Les rues mêmes deviennent décor.
Le film se termine
d’ailleurs par un autre clin d’œil : la chanson qui
accompagne le générique final, à laquelle personne n’a
semblé prêter grande attention, mais qui donne en fait un
cadre et une ouverture inattendue à la réflexion du
réalisateur.
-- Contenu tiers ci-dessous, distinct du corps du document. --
(* ===== verification/AccessRules.v ===== *)
(** * Reasoning about the identity store

    Rules for the statements and transactions of [Access], and the steps its
    tables take: whatever an operation does, with whatever failures and other
    replicas, is a sequence of the committed actions [Other]. An account change
    is one such action at the instant it commits, because the locks it holds
    keep everything it read as it was: so what the others are allowed to do is
    what this code does itself. *)

From stdpp Require Import base tactics gmap sets strings list sorting.
From Stdlib Require Import ZArith Ascii Lia.
From S2P Require Import Prelude GoLib NsNames NsLedger NsService Hoare Utf8 NsConfig ComputeVectors Access.

(** ** Steps *)

(** An action satisfying [ok]; [ok] may rule some out. *)
Definition step (ok : Other → Prop) (now : Z) (t t' : Tables) : Prop := ∃ o, ok o ∧ t' = do_other now o t.
Definition steps (ok : Other → Prop) (now : Z) : Tables → Tables → Prop := rtc (step ok now).

Definition anything : Other → Prop := λ _, True.

(** What the others are going to do. *)
Definition script_ok (ok : Other → Prop) (x : Access) : Prop := Forall (Forall ok) (ax_others x).

Lemma script_anything x : script_ok anything x.
Proof. apply Forall_forall. intros os _. by apply Forall_forall. Qed.

Section steps.
Context {ok : Other → Prop}.

Lemma step_one now o t : ok o → steps ok now t (do_other now o t).
Proof. intros Ho. apply rtc_once. by exists o. Qed.
(* ===== verification/IdentityFacts.v ===== *)
(** * What the admin boundary guarantees

    For every request, failure and action of other replicas: who is let in,
    with which credential and permission, that the attempt is on record, that
    machine credentials stay within their grant, that streams end with the
    credential they were opened with, and that forged forwarding headers do not
    move a caller to another budget. *)

From stdpp Require Import base tactics gmap sets strings list sorting.
From Stdlib Require Import ZArith Ascii Lia.
From S2P Require Import Prelude GoLib NsNames NsLedger NsService Hoare Utf8 NsConfig NsConfigSamples Access AccessRules AccessFacts AccessSafety AccessLogin Identity.

Section boundary.
Context `{GoNet, Sha256, Bcrypt, CryptoRand}.

(** ** Who is asking *)

(** The actor a stored service token stands for. *)
Definition token_actor (name : string) (row : TokenRow) : Actor :=
  {| a_Name := name; a_Role := "service"; a_Permissions := tr_permissions row; a_Namespaces := tr_namespaces row; a_Version := 0 |}.

(** The request carries a credential of [a]: a live session with the CSRF
    header, a service token that is not revoked, or the legacy key. *)
Definition credential (o : IdentityOptions) (legacyKey : string) (r : HttpRequest) (now : Z) (a : Actor) (t : Tables) : Prop :=
  (r_Authorization r = "" ∧ ∃ token, r_Cookie r = Some token ∧ session_actor now (Digest token) t = Some a ∧ csrfOK o r = true) ∨
  (∃ token, r_Authorization r = "Bearer " +:+ token ∧
     ((∃ name row, tb_tokens t !! name = Some row ∧ tr_hash row = Digest token ∧ tr_revoked row = false ∧ a = token_actor name row) ∨
      (legacyKey ≠ "" ∧ sha256 token = sha256 legacyKey ∧ a = legacyActor))).

(** What identification leaves: an actor only for a credential. *)
Definition identifies (o : IdentityOptions) (legacyKey : string) (r : HttpRequest) (now : Z) (x : Access) (id : identified) (x' : Access) : Prop :=
  moved anything now x x' ∧ match id with
    | inl (a, _, v) => credential o legacyKey r now a (ax_tables x') ∧
        (v ≠ "" → ∃ row, tb_tokens (ax_tables x') !! a_Name a = Some row ∧ tr_hash row = Digest v)
    | inr answer => ∀ a watch, answer ≠ Served a watch
    end.

Lemma identityError_refuses e a watch : identityError e ≠ Served a watch.
Proof. unfold identityError. repeat case_match; done. Qed.
#[local] Hint Resolve identityError_refuses : core.

Lemma substring_all s : String.substring 0 (String.length s) s = s.
Proof. induction s as [|c s IH]; [done|]. cbn [String.length String.substring]. by rewrite IH. Qed.

Lemma bearer_cut s : String.prefix "Bearer " s = true → s = "Bearer " +:+ String.substring 7 (String.length s - 7) s.
Proof.
  do 7 (destruct s as [|? s]; [done|]; cbn [String.prefix]; match goal with |- context [ascii_dec ?a ?b] => destruct (ascii_dec a b) as [<-|]; [|done] end).
  intros _. cbn [String.length Nat.sub String.substring]. by rewrite Nat.sub_0_r, substring_all.
Qed.

Lemma legacy_bearer_identifies o legacyKey token r now x :
  legacyKey ≠ "" → r_Authorization r = "Bearer " +:+ token →
  writes false (legacy_bearer o legacyKey token r) now x (identifies o legacyKey r now x).
Proof.
  intros Hk Hr. unfold legacy_bearer. eapply writes_bind; [by apply (moved_AllowAttempt (ok := anything))|].
  intros [allowed e] x1 Hm. destruct (negb (nil_err e)); [by apply writes_ret|]. destruct (negb allowed); [by apply writes_ret|].
  destruct (constantTimeEqual token legacyKey) eqn:Hc; [|by apply writes_ret].
  unfold constantTimeEqual in Hc. apply bool_decide_eq_true in Hc. eapply writes_bind.
  - apply (moved_last (ok := anything)). intros t a t' [= _ <-]. by apply (step_one now (ORefund (Digest (remoteIP o r)))).
  - intros e' x2 Hm2. assert (moved anything now x x2) by (by etransitivity). destruct (negb (nil_err e')); apply writes_ret; [by split|].
    split; [done|]. split; [|done]. right. exists token. split; [done|]. by right.
Qed.
(** The namespace may be re-embedded now. *)
Definition ready (s : CatalogOps) (busy : bool) (ns : string) (cfg : Config) (d : EmbedDB) : Prop :=
  co_picker s = true ∧ busy = false ∧ ed_configs d !! ns = Some cfg ∧ cfg_DenseSource cfg = DenseSourceCatalog ∧ cfg_Paused cfg = false ∧
  cfg_CatalogStrategyVersion cfg ≠ "" ∧ ∀ r, r ∈ ed_runs d → rl_Namespace r = ns → ¬ open_run r.

Lemma head_sorted_none {A} (R : A → A → Prop) `{!∀ x y, Decision (R x y)} (l : list A) : head (merge_sort R l) = None ↔ l = [].
Proof.
  pose proof (merge_sort_Permutation R l) as Hp. split.
  - intros Hh. destruct (merge_sort R l); [|done]. by apply Permutation_nil in Hp.
  - intros ->. by apply Permutation_nil_r in Hp as ->.
Qed.

Lemma no_open_runs ns (l : list RunRow) :
  head (merge_sort newer (filter (λ r, rl_Namespace r = ns ∧ open_run r) l)) = None ↔ ∀ r, r ∈ l → rl_Namespace r = ns → ¬ open_run r.
Proof.
  rewrite (head_sorted_none newer). split.
  - intros Hn r Hr Hns Ho. assert (r ∈ filter (λ r, rl_Namespace r = ns ∧ open_run r) l) as Hin by (by apply list_elem_of_filter). rewrite Hn in Hin. by apply elem_of_nil in Hin.
  - intros Hno. apply list_filter_none. intros r Hr [Hns Ho]. by eapply Hno.
Qed.

Lemma StartReembedRun_writes nextRun ns sid sver onlyState startedAt cfg now x :
  quiet x → ed_configs (ew_db x) !! ns = Some cfg →
  writes c (StartReembedRun nextRun ns sid sver onlyState startedAt) now x (λ r x', match r with
    | inr e => x' = x ∧ c = false ∧ e ≠ []
    | inl (batchID, targets) => let hits := reembed_hits onlyState ns sid sver in
        batchID = nextRun ∧ targets = targets_of hits (ed_items (ew_db x)) ∧
        x' = set_db (set_ed_runs (ed_runs (ew_db x) ++ [reembed_run nextRun ns sid sver startedAt]) (set_ed_items (update_items hits (reset_row now) (ed_items (ew_db x))) (ew_db x))) x
    end).
Proof.
  intros Hq Hcfg. unfold StartReembedRun. apply wr_fault; [intros Hc; by apply writes_ret|].
  apply wr_read_bind; [done|intros Hc; by apply writes_ret|]. rewrite Hcfg. rewrite bool_decide_eq_true_2 by (by eexists).
  apply wr_fault; [intros Hc; apply wr_fault; [intros _|]; by apply writes_ret|]. apply wr_fault; [intros Hc; by apply writes_ret|]. by apply writes_stmt.
Qed.
(** * Verification of the screening-test query pipelines

    Two independent programs are embedded here:

    - [dataTransform.js]: [transformData], the grouping / aggregation engine;
    - [src/HotelBookingDashboard.tsx]: [parsePartialDate], [rangesOverlap],
      the filter callback, the sort comparator, the pagination slice, the
      handlers and the URL state of the dashboard component.

    JavaScript values are embedded as follows.  A string is a [string] whose
    characters are code units below 256.  The numbers [transformData]
    computes with are the doubles of the language: primitive [float]s, with
    their rounding, their infinities and [NaN].  The prices and ratings of
    the dashboard, which are only compared, are rationals [Q].  [NaN] is
    written [None] where [parseInt] or the time value of a [Date] can
    produce it.  A thrown exception is the [Throw] case of [result].  What
    belongs to the host and not to the programs (the time zone, the
    prototypes of the built-in objects, the string form of a number, the
    size of the call stack) is a parameter. *)

From Stdlib Require Import ZArith QArith Qround Qminmax List String Ascii Bool Lia.
From Stdlib Require Import Permutation DecimalString Sorted OrderedTypeEx.
From Stdlib Require Floats.
Import ListNotations.

Local Open Scope Z_scope.

(** ** Exceptions *)

(** [Error], [TypeError] and [RangeError] objects by their message, and
    [Thrown] for any other value a callback throws. *)
Inductive exn : Type :=
| Error (message : string)
| TypeError (message : string)
| RangeError (message : string)
| Thrown (what : string).

Inductive result (A : Type) : Type :=
| Ok (a : A)
| Throw (e : exn).
Arguments Ok {A} a.
Arguments Throw {A} e.

Definition bind {A B : Type} (r : result A) (k : A -> result B) : result B :=
  match r with
  | Ok a => k a
  | Throw e => Throw e
  end.

Notation "x <- r ;; k" := (bind r (fun x => k))
  (at level 61, r at next level, right associativity).

(** [arr.map(f)], [arr.filter(p)] and [arr.reduce(f, init)] with a
    callback that may throw: the elements are visited from left to right
    and the first exception ends the loop. *)
Section Loops.

Context {A B : Type}.

Section Map.

Variable f : A -> result B.

Fixpoint mapM (l : list A) : result (list B) :=
  match l with
  | [] => Ok []
  | x :: t => y <- f x ;; ys <- mapM t ;; Ok (y :: ys)
  end.

End Map.

Fixpoint filterM (p : A -> result bool) (l : list A) : result (list A) :=
  match l with
  | [] => Ok []
  | x :: t => keep <- p x ;; kept <- filterM p t ;; Ok (if keep then x :: kept else kept)
  end.

End Loops.

Fixpoint reduceM {A B : Type} (f : B -> A -> result B) (l : list A) (acc : B) : result B :=
  match l with
  | [] => Ok acc
  | x :: t => acc' <- f acc x ;; reduceM f t acc'
  end.

(** ** Strings *)

Module JsString.

(** [s.split(sep)] for a one-character separator. *)
Fixpoint split (sep : ascii) (s : string) : list string :=
  match s with
  | EmptyString => [EmptyString]
  | String c rest =>
      if Ascii.eqb c sep then EmptyString :: split sep rest
      else match split sep rest with
           | [] => [String c EmptyString]
           | part :: parts => String c part :: parts
           end
  end.

(** [parts.join(sep)] on strings. *)
Fixpoint join (sep : string) (parts : list string) : string :=
  match parts with
  | [] => EmptyString
  | [p] => p
  | p :: rest => (p ++ sep ++ join sep rest)%string
  end.

Definition code (c : ascii) : Z := Z.of_N (N_of_ascii c).

(** White space and line terminators, as [parseInt] strips them. *)
Definition isWhiteSpace (c : ascii) : bool :=
  let n := code c in
  ((9 <=? n) && (n <=? 13)) || (n =? 32) || (n =? 160).

Fixpoint trimStart (s : string) : string :=
  match s with
  | String c rest => if isWhiteSpace c then trimStart rest else s
  | EmptyString => EmptyString
  end.

(** Value of a character as a digit, in any radix up to 36. *)
Definition digitValue (c : ascii) : option Z :=
  let n := code c in
  if (48 <=? n) && (n <=? 57) then Some (n - 48)
  else if (97 <=? n) && (n <=? 122) then Some (n - 87)
  else if (65 <=? n) && (n <=? 90) then Some (n - 55)
  else None.

(** The longest prefix of radix-[r] digits, read as a number; [None] when
    that prefix is empty. *)
Fixpoint digits (r : Z) (s : string) (acc : option Z) : option Z :=
  match s with
  | EmptyString => acc
  | String c rest =>
      match digitValue c with
      | Some d =>
          if d <? r
          then digits r rest (Some (match acc with Some a => a * r + d | None => d end))
          else acc
      | None => acc
      end
  end.

(** [parseInt(s)] with no radix argument: leading white space and one sign
    are skipped, a [0x] or [0X] prefix selects radix 16, and the result is
    [NaN] ([None]) when no digit follows. *)
Definition parseInt (s : string) : option Z :=
  let s1 := trimStart s in
  let '(sign, s2) :=
    match s1 with
    | String "-" rest => (-1, rest)
    | String "+" rest => (1, rest)
    | _ => (1, s1)
    end in
  let '(radix, s3) :=
    match s2 with
    | String "0" (String "x" rest) => (16, rest)
    | String "0" (String "X" rest) => (16, rest)
    | _ => (10, s2)
    end in
  option_map (Z.mul sign) (digits radix s3 None).
Lemma putProgress_try_resubmit_100 db investmentId inv env :
  findById Investment._id investmentId (investments db) = Some inv ->
  Investment.status inv = Investment.harvested ->
  Investment.progress inv = 100%Z ->
  Qle_bool 0 (Investment.amount inv) = true ->
  putProgress_try db investmentId 100 None env
  = (if formatInvestment env inv then Ok else ServerError, db).
Proof.
  intros Hf Hs Hp Ha.
  rewrite (putProgress_try_harvested_100 _ _ _ _ Hf Hs Ha).
  assert (Investment.set_progress 100 inv = inv) as ->.
  { destruct inv. simpl in Hp. now subst. }
  rewrite replaceOne_found.
  - now rewrite DB_eta_investments.
  - now rewrite (findById_key _ _ _ _ Hf).
Qed.

(** The text [100] is read as 100. *)
Lemma putProgress_100 db user investmentId updateText env :
  putProgress db user investmentId (js "100") updateText env
  = putProgress_try db investmentId 100 updateText env.
Proof. reflexivity. Qed.

(** A progress of 100 on a record that is not yet harvested, in a state
    that satisfies the invariant and with a payout hash not yet in the
    ledger: one "payout" entry is appended and the record is stored with
    its payout fields.  The call is answered 500: the record carries its
    snapshot, and the response does not get built. *)
Lemma putProgress_try_first_100 db investmentId inv env :
  Inv db ->
  findById Investment._id investmentId (investments db) = Some inv ->
  Investment.status inv <> Investment.harvested ->
  hash_used (generateSimulatedTxHash "sim_payout" env) (transactions db)
  = false ->
  exists roi db1 t,
    putProgress_try db investmentId 100 None env = (ServerError, db1)
    /\ Investment.roi_of inv = Some roi
    /\ transactions db1 = transactions db ++ [t]
    /\ Transaction.type t = Transaction.payout
    /\ Transaction.txHash t = generateSimulatedTxHash "sim_payout" env
    /\ Transaction.amount t = (Investment.amount inv * (roi / 100))%Q
    /\ Transaction.userId t = Investment.investorWallet inv
    /\ investments db1
       = replaceOne Investment._id (harvestedRecord inv roi env)
           (investments db).
Proof.
  intros HI Hf Hs Hfresh.
  pose proof (invOK_found _ _ _ HI Hf) as ((roi & Hroi & Hroi0) & Hamt & Hst).
  unfold putProgress_try. rewrite Hf.
  destruct inv as [id w pid snap amt st prog date h pa pd ph pn].
  unfold Investment.roi_of in Hroi. simpl in Hroi, Hamt, Hst, Hs.
  destruct snap as [s|]; [|discriminate]. simpl in Hroi.
  injection Hroi as <-.
  exists (Investment.roi s).
  assert (forall d b,
            fundingRequests d = fundingRequests db ->
            exists d',
              checkProjectCompleted d b = inr d'
              /\ transactions d' = transactions d
              /\ investments d' = investments d) as Hcheck.
  { intros d b Hd.
    destruct (checkProjectCompleted_valid d b) as (d' & Hd').
    - rewrite Hd. intros fr Hfr. now destruct (frOK_found _ _ _ HI Hfr).
    - exists d'. split; [exact Hd'|].
      now apply checkProjectCompleted_frame in Hd'. }
  destruct st; try contradiction; try congruence; subst pn;
    cbn -[generateSimulatedTxHash checkProjectCompleted Qmult Qdiv];
    unfold Transaction_insert;
    cbn -[generateSimulatedTxHash checkProjectCompleted Qmult Qdiv];
    rewrite (payout_not_negative _ _ Hamt Hroi0), Hfresh;
    cbn -[generateSimulatedTxHash checkProjectCompleted Qmult Qdiv];
    unfold Investment_save, Investment.validate;
    cbn -[generateSimulatedTxHash checkProjectCompleted Qmult Qdiv];
    rewrite Hamt;
    cbn -[generateSimulatedTxHash checkProjectCompleted Qmult Qdiv].
  all: destruct (findById FundingRequest._id pid (fundingRequests db)) as [p|];
    cbn -[generateSimulatedTxHash checkProjectCompleted Qmult Qdiv].
  all: try match goal with
       | |- context [checkProjectCompleted ?d ?i] =>
           destruct (Hcheck d i eq_refl) as (d' & -> & Ht' & Hi')
       end.
  all: rewrite (formatInvestment_snapshot _ _ s) by reflexivity.
  all: do 2 eexists; (split; [reflexivity|]).
  all: try rewrite Ht', Hi'.
  all: repeat split; reflexivity.
Qed.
C’est une chanson cantonaise de 1974, d’un
acteur et chanteur légendaire, la star du cantopop Sam Hui (许冠杰).
Elle s’intitule
« Une rivière coupe l’horizon » (《
一水隔天涯》),
et c’était à l’origine une chanson pleine d’humour disant
que l’argent est roi, que sans argent pas d’amour, etc… Les
paroles du film sont légèrement différentes :
Si une rivière divise le pays en deux,
ceux qui n’ont rien sont du côté des malheureux,
Sans richesse, tout n’est que songe…
Le bonheur ne va pas avec la faim…
Ceux qui ont la richesse sont du côté des gens heureux.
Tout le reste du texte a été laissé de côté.